BEPS MLI: Seychelles deposits instrument of ratification; Iceland update

The Seychelles deposited its instrument of ratification for the Multilateral Convention to Implement Tax Treaty Related Measures to Prevent Base Erosion and Profit Shifting (the BEPS multilateral convention or BEPS MLI) with the OECD on 14 December 2021. Its list of reservations and notifications is here.

Iceland has deposited a new notification, also on 14 December 2021. Iceland’s new notification is here.

There is a full list of signatories and their positions as at 14 December 2021 here.

Imports from Ireland, from 1 January 2022

The first phase of new customs controls for imports from the EU will be implemented on 1 January 2022. Implementation for goods moving from Ireland to Great Britain is complicated by the need to ensure unfettered access for goods from Northern Ireland, and because negotiations on the Northern Ireland Protocol will not be definitively completed by 1 January. Given this uncertainty and complexity, Lord Frost (Minister of State in the Cabinet Office) has announced in a Written Ministerial Statement (HLWS473) that ‘goods moving from the island of Ireland directly to Great Britain will continue to do so on the basis of the arrangements that apply currently, until further notice; and will not, for now, be affected by the changes being introduced on 1 January for all other inbound goods.’  This change will be legislated for before 1 January 2022, and the Border Operating Model has been updated accordingly. It means that importers of non-controlled goods from Ireland to Great Britain, or from Northern Ireland to Great Britain via Ireland, can continue to delay making their customs declarations for up to 175 days if they make an entry in declarant's records at the time of import.  
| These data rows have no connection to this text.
(** * lamb: a shallow embedding of the template engine

    The development follows the Go packages of the repository:
    [token], [lexer], [ast], [parser], [object], [evaluator] and
    [internal] (the loader).  Go's [int] is taken to be 64 bits wide and is
    modelled as [Z] with the wrap-around written out; Go strings are byte
    strings and are modelled by [string]; Go maps keyed by strings are
    [gmap string _]. *)

From Stdlib Require Import ZArith String Ascii List Bool Lia.
From stdpp Require Import base option list gmap strings pretty.

Local Open Scope Z_scope.

(** ** Outcomes of running Go code

    A Go function either returns, or panics at run time; the message of a
    [Panic] names the kind of panic.  The recursion of the parser and of
    the evaluator is not structural, so both are defined with a fuel
    argument; [OutOfFuel] is the model's own outcome and never stands for a
    behaviour of the program. *)

Inductive Outcome (A : Type) : Type :=
| Ok (a : A)
| Panic (msg : string)
| OutOfFuel.

Arguments Ok {A} a.
Arguments Panic {A} msg.
Arguments OutOfFuel {A}.

Definition obind {A B : Type} (c : Outcome A) (k : A -> Outcome B) : Outcome B :=
  match c with
  | Ok a => k a
  | Panic m => Panic m
  | OutOfFuel => OutOfFuel
  end.

Notation "x <- c ;; k" := (obind c (fun x => k))
  (at level 20, c at level 99, k at level 200, only parsing).
Notation "' pat <- c ;; k" := (obind c (fun x => match x with pat => k end))
  (at level 20, pat pattern, c at level 99, k at level 200, only parsing).

(** ** Bytes and strings *)

Definition NUL : ascii := "000"%char.
Definition LF : ascii := "010"%char.
Definition TAB : ascii := "009"%char.
Definition CR : ascii := "013"%char.
Definition SPACE : ascii := " "%char.
Definition DQUOTE : ascii := "034"%char.
Definition SQUOTE : ascii := "039"%char.

Definition str1 (c : ascii) : string := String c EmptyString.
Definition dq : string := str1 DQUOTE.

(** Go's conversion [string(b)] of a byte [b]: the UTF-8 encoding of the
    code point [b], one byte below 128 and two bytes from 128 on. *)
Definition string_of_byte (c : ascii) : string :=
  let n := nat_of_ascii c in
  if (n <? 128)%nat then str1 c
  else String (ascii_of_nat (192 + n / 64))
         (String (ascii_of_nat (128 + n mod 64)) EmptyString).

(** [s[i]] for an index inside the string, [NUL] otherwise (the lexer only
    indexes after checking the bound). *)
Definition byte_at (s : string) (i : nat) : ascii :=
  match String.get i s with Some c => c | None => NUL end.

(** Go's [s[lo:hi]]. *)
Definition slice (s : string) (lo hi : nat) : string :=
  String.substring lo (hi - lo) s.

(** [%d] of an integer. *)
Definition fmt_d (n : Z) : string := pretty n.

(** [%q] of a string without quotes, backslashes or control bytes. *)
Definition fmt_q (s : string) : string := dq +:+ s +:+ dq.

(** ** package token *)

Module token.

Inductive TokenType : Type :=
| NOTYPE (* the zero value of a Go string *)
| ILLEGAL | EOF | EOC
| IDENT | INT | STRING | HTML
| ASSIGN | PLUS | MINUS | BANG | ASTERISK | SLASH
| LT | GT | EQ | NOT_EQ
| COMMA | SEMICOLON | COLON | DOT
| LPAREN | RPAREN | LBRACE | RBRACE | LBRACKET | RBRACKET
| VAR | TRUE | FALSE | IF | ELSE | ENDIF | FOR | ENDFOR | IN
| EXTENDS | SECTION | ENDSECTION | DEFINE | END | INCLUDE | AND.

#[global] Instance TokenType_eq_dec : EqDecision TokenType.
Proof. solve_decision. Defined.

(** The string a [TokenType] is in Go. *)
Definition type_string (t : TokenType) : string :=
  match t with
  | NOTYPE => EmptyString
  | ILLEGAL => "ILLEGAL" | EOF => "EOF" | EOC => "EOC"
  | IDENT => "IDENT" | INT => "INT" | STRING => "STRING" | HTML => "HTML"
  | ASSIGN => "=" | PLUS => "+" | MINUS => "-" | BANG => "!"
  | ASTERISK => "*" | SLASH => "/"
  | LT => "<" | GT => ">" | EQ => "==" | NOT_EQ => "!="
  | COMMA => "," | SEMICOLON => ";" | COLON => ":" | DOT => "."
  | LPAREN => "(" | RPAREN => ")" | LBRACE => "{" | RBRACE => "}"
  | LBRACKET => "[" | RBRACKET => "]"
  | VAR => "var" | TRUE => "true" | FALSE => "false" | IF => "if"
  | ELSE => "else" | ENDIF => "endif" | FOR => "for" | ENDFOR => "endfor"
  | IN => "in" | EXTENDS => "extends" | SECTION => "section"
  | ENDSECTION => "endsection" | DEFINE => "define" | END => "end"
  | INCLUDE => "include" | AND => "and"
  end.

Record Token : Type := mkToken {
  Type_ : TokenType;
  Literal : string;
  Col : Z;
  Line : Z
}.

(** [var tok token.Token]: every field at its zero value. *)
Definition zero : Token := mkToken NOTYPE EmptyString 0 0.

Definition keywords : list (string * TokenType) :=
  [ ("var", VAR); ("true", TRUE); ("false", FALSE); ("if", IF);
    ("else", ELSE); ("endif", ENDIF); ("for", FOR); ("endfor", ENDFOR);
    ("in", IN); ("extends", EXTENDS); ("section", SECTION);
    ("endsection", ENDSECTION); ("define", DEFINE); ("end", END);
    ("include", INCLUDE); ("and", AND) ]%string.

Fixpoint assoc {V : Type} (k : string) (l : list (string * V)) : option V :=
  match l with
  | [] => None
  | (k', v) :: l' => if String.eqb k k' then Some v else assoc k l'
  end.

Definition LookUpIdent (ident : string) : TokenType :=
  match assoc ident keywords with
  | Some tok => tok
  | None => IDENT
  end.

End token.

Import token.

(** ** package lexer *)

Module lexer.

Record Lexer : Type := mkLexer {
  input : string;
  position : nat;
  readPosition : nat;
  Line : Z;
  Column : Z;
  ch : ascii;
  inCode : bool
}.

Definition readChar (l : Lexer) : Lexer :=
  if (String.length (input l) <=? readPosition l)%nat then
    mkLexer (input l) (position l) (readPosition l) (Line l)
            (if Column l =? 0 then 1 else Column l) NUL (inCode l)
  else
    let c := byte_at (input l) (readPosition l) in
    let col := Column l + 1 in
    let '(line, col) :=
      if Ascii.eqb c LF then (Line l + 1, 0)
      else if Ascii.eqb c TAB then (Line l, col + 3)
      else (Line l, col) in
    mkLexer (input l) (readPosition l) (S (readPosition l)) line col c (inCode l).

Definition New (inp : string) : Lexer :=
  readChar (mkLexer inp 0 0 1 0 NUL false).

Definition peekChar (l : Lexer) : ascii :=
  if (String.length (input l) <=? readPosition l)%nat then NUL
  else byte_at (input l) (readPosition l).

Definition set_inCode (b : bool) (l : Lexer) : Lexer :=
  mkLexer (input l) (position l) (readPosition l) (Line l) (Column l) (ch l) b.

Definition between (lo c hi : ascii) : bool :=
  ((nat_of_ascii lo <=? nat_of_ascii c) && (nat_of_ascii c <=? nat_of_ascii hi))%nat.

Definition isLetter (c : ascii) : bool :=
  between "a" c "z" || between "A" c "Z" || Ascii.eqb c "_".

Definition isDigit (c : ascii) : bool := between "0" c "9".

Definition isSpace (c : ascii) : bool :=
  Ascii.eqb c SPACE || Ascii.eqb c TAB || Ascii.eqb c LF || Ascii.eqb c CR.

(** [for cond(l.ch) { l.readChar() }].  Once the input is exhausted [ch]
    is [NUL], on which none of the conditions used below holds, so
    [rounds] rounds always suffice ([lexer_loops_terminate] below). *)
Fixpoint readWhile (n : nat) (cond : ascii -> bool) (l : Lexer) : Lexer :=
  match n with
  | O => l
  | S n' => if cond (ch l) then readWhile n' cond (readChar l) else l
  end.

Definition rounds (l : Lexer) : nat := String.length (input l) + 2.

Definition skipWhitespace (l : Lexer) : Lexer := readWhile (rounds l) isSpace l.

Definition readIdentifier (l : Lexer) : string * Lexer :=
  let pos := position l in
  let l' := readWhile (rounds l) isLetter l in
  (slice (input l') pos (position l'), l').

Definition readNumber (l : Lexer) : string * Lexer :=
  let pos := position l in
  let l' := readWhile (rounds l) isDigit l in
  (slice (input l') pos (position l'), l').

Definition newToken (l : Lexer) (tokenType : TokenType) (c : ascii) : Token :=
  mkToken tokenType (string_of_byte c) (Column l) (Line l).

(** [for { l.readChar(); if l.ch == char || l.ch == 0 { break } }] *)
Fixpoint readUntil (n : nat) (char : ascii) (l : Lexer) : Lexer :=
  match n with
  | O => l
  | S n' =>
      let l' := readChar l in
      if Ascii.eqb (ch l') char || Ascii.eqb (ch l') NUL then l'
      else readUntil n' char l'
  end.

Definition readString (char : ascii) (l : Lexer) : Token * Lexer :=
  let col := Column l in
  let line := Line l in
  let position_ := S (position l) in
  let l' := readUntil (rounds l) char l in
  (mkToken STRING (slice (input l') (position_ - 1) (position l' + 1)) col line, l').

(** [for { if l.ch == '#' || l.ch == 0 { l.readChar(); break }; l.readChar() }] *)
Fixpoint commentLoop (n : nat) (l : Lexer) : Lexer :=
  match n with
  | O => l
  | S n' =>
      if Ascii.eqb (ch l) "#" || Ascii.eqb (ch l) NUL then readChar l
      else commentLoop n' (readChar l)
  end.

Definition readComment (l : Lexer) : Lexer := commentLoop (rounds l) (readChar l).

(** The first branch of [NextToken], taken in HTML mode before the end of
    the input: a byte of HTML becomes a token ([inl]); on the opening [{?]
    the lexer enters code mode and goes on ([inr], as when the branch is not
    taken). *)
Definition htmlToken (l : Lexer) : (Token * Lexer) + Lexer :=
  if negb (inCode l) && negb (Ascii.eqb (ch l) NUL) then
    if Ascii.eqb (ch l) "{" && Ascii.eqb (peekChar l) "?" then
      inr (readChar (readChar (set_inCode true l)))
    else
      inl (mkToken HTML (string_of_byte (ch l)) (Column l) (Line l),
           readChar l)
  else inr l.

(** The body of [NextToken]; [again] is [NextToken] itself, called after a
    comment has been skipped. *)
Definition tokenStep (again : Lexer -> Token * Lexer) (l : Lexer)
    : Token * Lexer :=
  match htmlToken l with
  | inl r => r
  | inr l =>
  let l := skipWhitespace l in
  if Ascii.eqb (ch l) "?" && Ascii.eqb (peekChar l) "}" then
    let l := readChar (readChar (set_inCode false l)) in
    (mkToken EOC EmptyString (Column l) (Line l), l)
  else
    let simple (t : TokenType) := (newToken l t (ch l), readChar l) in
    let c := ch l in
    if Ascii.eqb c "=" then
      if Ascii.eqb (peekChar l) "=" then
        let l' := readChar l in
        (mkToken EQ (string_of_byte c +:+ string_of_byte (ch l')) 0 0,
         readChar l')
      else simple ASSIGN
    else if Ascii.eqb c "+" then simple PLUS
    else if Ascii.eqb c "-" then simple MINUS
    else if Ascii.eqb c "!" then
      if Ascii.eqb (peekChar l) "=" then
        let l' := readChar l in
        (mkToken NOT_EQ (string_of_byte c +:+ string_of_byte (ch l')) 0 0,
         readChar l')
      else simple BANG
    else if Ascii.eqb c "*" then simple ASTERISK
    else if Ascii.eqb c "/" then simple SLASH
    else if Ascii.eqb c "<" then simple LT
    else if Ascii.eqb c ">" then simple GT
    else if Ascii.eqb c ";" then simple SEMICOLON
    else if Ascii.eqb c "(" then simple LPAREN
    else if Ascii.eqb c ")" then simple RPAREN
    else if Ascii.eqb c "," then simple COMMA
    else if Ascii.eqb c "{" then simple LBRACE
    else if Ascii.eqb c "}" then simple RBRACE
    else if Ascii.eqb c DQUOTE then
      let '(tok, l') := readString DQUOTE l in (tok, readChar l')
    else if Ascii.eqb c SQUOTE then
      let '(tok, l') := readString SQUOTE l in (tok, readChar l')
    else if Ascii.eqb c "[" then simple LBRACKET
    else if Ascii.eqb c "]" then simple RBRACKET
    else if Ascii.eqb c ":" then simple COLON
    else if Ascii.eqb c "." then simple DOT
    else if Ascii.eqb c "#" then again (readComment l)
    else if Ascii.eqb c NUL then
      (mkToken EOF EmptyString (Column l) (Line l), readChar l)
    else if isLetter c then
      let col := Column l in
      let line := Line l in
      let '(lit, l') := readIdentifier l in
      (mkToken (LookUpIdent lit) lit col line, l')
    else if isDigit c then
      let col := Column l in
      let line := Line l in
      let '(lit, l') := readNumber l in
      (mkToken INT lit col line, l')
    else simple ILLEGAL
  end.

(** [NextToken] with a bound [n] on the comments it skips: a comment
    consumes at least its opening [#], so [rounds] always suffices
    ([lexer_loops_terminate] below). *)
Fixpoint codeToken (n : nat) (l : Lexer) : Token * Lexer :=
  tokenStep (match n with
             | O => fun l' => (token.zero, l')
             | S n' => codeToken n'
             end) l.

Definition NextToken (l : Lexer) : Token * Lexer := codeToken (rounds l) l.

(** The first [n] tokens of an input. *)
Fixpoint tokens (n : nat) (l : Lexer) : list Token :=
  match n with
  | O => []
  | S n' => let '(t, l') := NextToken l in t :: tokens n' l'
  end.

End lexer.

(** ** package ast *)

Module ast.

(** [ast.Identifier], used by value in [VarStatement] and [DotExpression]. *)
Record Ident : Type := mkIdent { ident_Token : Token; ident_Value : string }.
New statutory instruments relating to Plastic Packaging Tax

From 1 April 2022, Plastic Packaging Tax (PPT) will encourage the use of recycled plastic instead of new plastic material within plastic packaging. To ensure the tax is properly targeted, SI 2021/1417 specifies that ‘packaging components’ will not include plastic cases used by customers for keeping tools, first aid kits, glasses, etc.; nor packaging that is integral to a product (e.g. printer cartridges, inhalers, and tea bags); nor re-usable sales display shelves and poster display stands. PPT will, however, be levied on products that are single-use and become packaging only when the customer uses them (for example, rolls of bin bags, carrier bags, or disposable plates). The SI therefore highlights some of the decisions that businesses will need to consider in relation to PPT, and gives legislative effect to guidance published by HMRC in November. SI 2021/1409 is an Appointed Day Order for PPT. It confirms that the tax will come into effect on 1 April 2022 and allows further regulations developing the rules set out in Finance Act 2021 to be made by statutory instrument.